Working Principle
The Winsen MH-Z19B is a Non-Dispersive Infrared (NDIR) CO2 sensor. It exploits the fact that CO2 molecules absorb infrared light at 4.26 µm. Inside the sensor, an IR LED shines through a gas sample chamber. A dual-wavelength detector measures absorption at 4.26 µm (CO2-sensitive) and a reference wavelength. The ratio cancels out ageing and contamination effects.
Analogy: Imagine shining a torch through a tube of smoke. The thicker the smoke, the dimmer the light on the other side. The MH-Z19B does this with invisible infrared light and CO2 molecules.
Electrical Characteristics
| Parameter | Value |
|---|---|
| Supply Voltage | 4.5 V – 5.5 V DC |
| Measurement Range | 400 – 5000 ppm (or 0–10000 ppm variant) |
| Accuracy | ±50 ppm + 5% of reading |
| Response Time (T90) | <120 seconds |
| Interface | UART (9600 baud) and PWM output |
| Auto-Calibration | ABC logic (24-hour cycle, assumes 400 ppm baseline) |
| Current | <18 mA average |
| Lifespan | >5 years |
Interfacing with an MCU
The MH-Z19B has a 4-pin header: Vin, GND, TX, RX for UART communication at 9600 baud. It also outputs a PWM signal proportional to CO2 concentration. Use 5 V power — the sensor's IR emitter requires it.
Calibration
The MH-Z19B has Automatic Baseline Correction (ABC):
- ABC enabled (default): Over 24-hour cycles, the sensor assumes the lowest reading is outdoor-air baseline (~400 ppm) and self-corrects. Best for occupied spaces that are regularly ventilated.

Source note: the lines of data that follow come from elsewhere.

(** C6 (amended): an archetype of the output takes its mask, weight, zoom,
    scorefactor, proxMatch, catMatch and prefix from its first exemplar
    and its idx from the result it is collapsed from; its editMultiplier
    is the first exemplar's, times 0.99 under the low-confidence penalty;
    the other exemplars agree with the first on the signature only: same
    mask and prefix, and a weight and an editMultiplier that print the
    same. *)
Theorem archetype_fields_from_first_exemplar rs r g :
  r ∈ collapseToArchetypes rs -> g ∈ phrasematches r ->
  exists first rest,
    exemplars g = first :: rest
    /\ a_mask g = mask first /\ a_weight g = weight first /\ a_zoom g = zoom first
    /\ a_scorefactor g = scorefactor first /\ a_proxMatch g = proxMatch first
    /\ a_catMatch g = catMatch first /\ a_prefix g = prefix first
    /\ a_idx g = r_idx r
    /\ a_editMultiplier g =
         (if low_confidence g then (editMultiplier first * 0.99)%float
          else editMultiplier first)
    /\ Forall (fun e => mask e = mask first /\ prefix e = prefix first
                        /\ Js.same_string (weight e) (weight first) = true
                        /\ Js.same_string (editMultiplier e) (editMultiplier first) = true)
              rest.
Proof.
  intros Hr Hg.
  destruct (collapsed_archetype_fields rs r g Hr Hg)
    as (first & rest & Hex & Hrest & H1 & H2 & H3 & H4 & H5 & H6 & H7 & H8 & H9).
  exists first, rest. repeat (split; [assumption|]).
  eapply Forall_impl; [exact Hrest|].
  intros e He. apply signature_eqb_fields, He.
Qed.
(** [complete] by lookups, when the id is found at [i]. *)
Lemma complete_lookup (id : string) (cps : list Checkpoint.t) (i j : nat) :
  findIndex (fun c => String.eqb (Checkpoint.id c) id) cps = Z.of_nat i ->
  complete id cps !! j =
    if decide (j = i) then Checkpoint.with_status completed <$> cps !! j
    else if decide (j = S i) then Checkpoint.with_status current <$> cps !! j
    else cps !! j.
Proof.
  intros Hidx. unfold complete. rewrite Hidx.
  replace (Z.of_nat i =? -1) with false by lia.
  cbv zeta. rewrite length_alter.
  replace (Z.to_nat (Z.of_nat i)) with i by lia.
  replace (Z.to_nat (Z.of_nat i + 1)) with (S i) by lia.
  destruct (Z.ltb_spec (Z.of_nat i + 1) (Z.of_nat (length cps))) as [Hlt|Hge].
  - destruct (decide (j = i)) as [->|Hji].
    + rewrite list_lookup_alter_ne by lia. apply list_lookup_alter_eq.
    + destruct (decide (j = S i)) as [->|HjSi].
      * rewrite list_lookup_alter_eq. by rewrite list_lookup_alter_ne by lia.
      * by rewrite !list_lookup_alter_ne by lia.
  - destruct (decide (j = i)) as [->|Hji].
    + apply list_lookup_alter_eq.
    + rewrite list_lookup_alter_ne by lia.
      destruct (decide (j = S i)) as [->|HjSi]; [|done].
      by rewrite lookup_ge_None_2 by lia.
Qed.

Lemma findIndex_found_nat (id : string) (cps : list Checkpoint.t) :
  findIndex (fun c => String.eqb (Checkpoint.id c) id) cps <> -1 ->
  exists i : nat,
    findIndex (fun c => String.eqb (Checkpoint.id c) id) cps = Z.of_nat i /\
    (i < length cps)%nat.
Proof.
  intros Hne. destruct (findIndex_lookup _ _ Hne) as [Hrange _].
  exists (Z.to_nat (findIndex (fun c => String.eqb (Checkpoint.id c) id) cps)).
  split; lia.
Qed.
Lemma isExpired_24h now e :
  isExpired now contributionsRetention e = true <-> (86400000 < now - enqueuedAt e)%N.
Proof.
  unfold isExpired. rewrite N.ltb_lt.
  change (retentionMs contributionsRetention) with 86400000%N. reflexivity.
Qed.

(** A queue filled by [pushRequest] under a clock that never runs backwards
    is in submission order. *)
Lemma pushRequest_inSubmissionOrder now name request st :
  inSubmissionOrder (default [] (queues st !! name)) ->
  Forall (fun e => (enqueuedAt e <= now)%N) (default [] (queues st !! name)) ->
  inSubmissionOrder (default [] (queues (pushRequest now name request st) !! name)).
Proof.
  unfold pushRequest, inSubmissionOrder. cbn [queues]. rewrite lookup_insert_eq. cbn [default].
  generalize (default [] (queues st !! name)). intros q Hs Hall.
  induction q as [|e q IH]; cbn.
  - repeat constructor.
  - apply StronglySorted_inv in Hs as [Hs He]. inversion Hall as [|? ? Hle Hall']; subst.
    constructor; [now apply IH|].
    apply List.Forall_app. split; [assumption|]. repeat constructor. exact Hle.
Qed.

(** The connectivity signal runs the pass over the worker's queue with the
    retention the worker configures, and stores what is left. *)
Lemma onSync_contributionSyncQueue now net st :
  onSync now contributionSyncQueue net st =
    (fst (fst (replayRequests now contributionsRetention net
                 (default [] (queues st !! "contributionsQueue")) [])),
     {| caches := caches st;
        queues := <["contributionsQueue" :=
                     snd (fst (replayRequests now contributionsRetention net
                                 (default [] (queues st !! "contributionsQueue")) []))]>
                  (queues st) |}).
Proof.
  unfold onSync, contributionSyncQueue.
  change (24 * 60)%N with contributionsRetention.
  destruct (replayRequests now contributionsRetention net
              (default [] (queues st !! "contributionsQueue")) []) as [[reissued remaining] done].
  reflexivity.
Qed.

- ABC disabled: For greenhouses or industrial environments where CO2 never drops to 400 ppm, disable ABC and perform manual zero-point calibration in fresh outdoor air.
- Manual zero calibration: Expose to 400 ppm air for 20+ minutes, then send the calibration command via UART.
Code Example
/*
* MH-Z19B CO2 Sensor — Arduino UART
* Wiring: TX→Pin10(RX), RX→Pin11(TX), Vin→5V
*/
#include <SoftwareSerial.h>
SoftwareSerial co2Serial(10, 11); /* RX=10, TX=11 */
byte cmd_read[] = {0xFF, 0x01, 0x86, 0x00, 0x00, 0x00, 0x00, 0x00, 0x79};
void setup() {
Serial.begin(9600);
co2Serial.begin(9600);
Serial.println("MH-Z19B CO2 Sensor Ready");
delay(3000); /* Sensor warm-up */
}
int readCO2() {
byte response[9];
co2Serial.write(cmd_read, 9);
delay(100);
if (co2Serial.available() >= 9) {
co2Serial.readBytes(response, 9);
byte checksum = 0;
for (int i = 1; i < 8; i++) checksum += response[i];
checksum = 0xFF - checksum + 1;
if (response[0] == 0xFF && response[1] == 0x86 && response[8] == checksum) {
return (response[2] << 8) | response[3];
}
}
return -1;
}
void loop() {
int ppm = readCO2();
if (ppm >= 0) {
Serial.print("CO2: "); Serial.print(ppm); Serial.println(" ppm");
if (ppm < 800) Serial.println(" → Good air quality");
else if (ppm < 1500) Serial.println(" → Moderate — open a window");
else Serial.println(" → Poor — ventilate immediately!");
}
delay(5000);
}
Real-World Applications
Smart Classroom Ventilation
Schools install MH-Z19B sensors in every classroom to monitor CO2 levels in real time. When levels exceed 1000 ppm, the building management system automatically increases ventilation fan speed. Studies show maintaining CO2 below 1000 ppm improves student cognitive performance by 15–20%.
Limitations
- Warm-up time: Requires ~3 minutes to stabilise after power-on; pre-heat in battery designs.
- ABC assumptions: ABC logic assumes daily exposure to fresh air — incorrect in sealed environments (greenhouses).
- Cross-sensitivity: High concentrations of water vapour or volatile organics can slightly affect readings.
- 5 V required: The sensor's IR emitter needs 5 V; it cannot run on 3.3 V systems without a boost converter.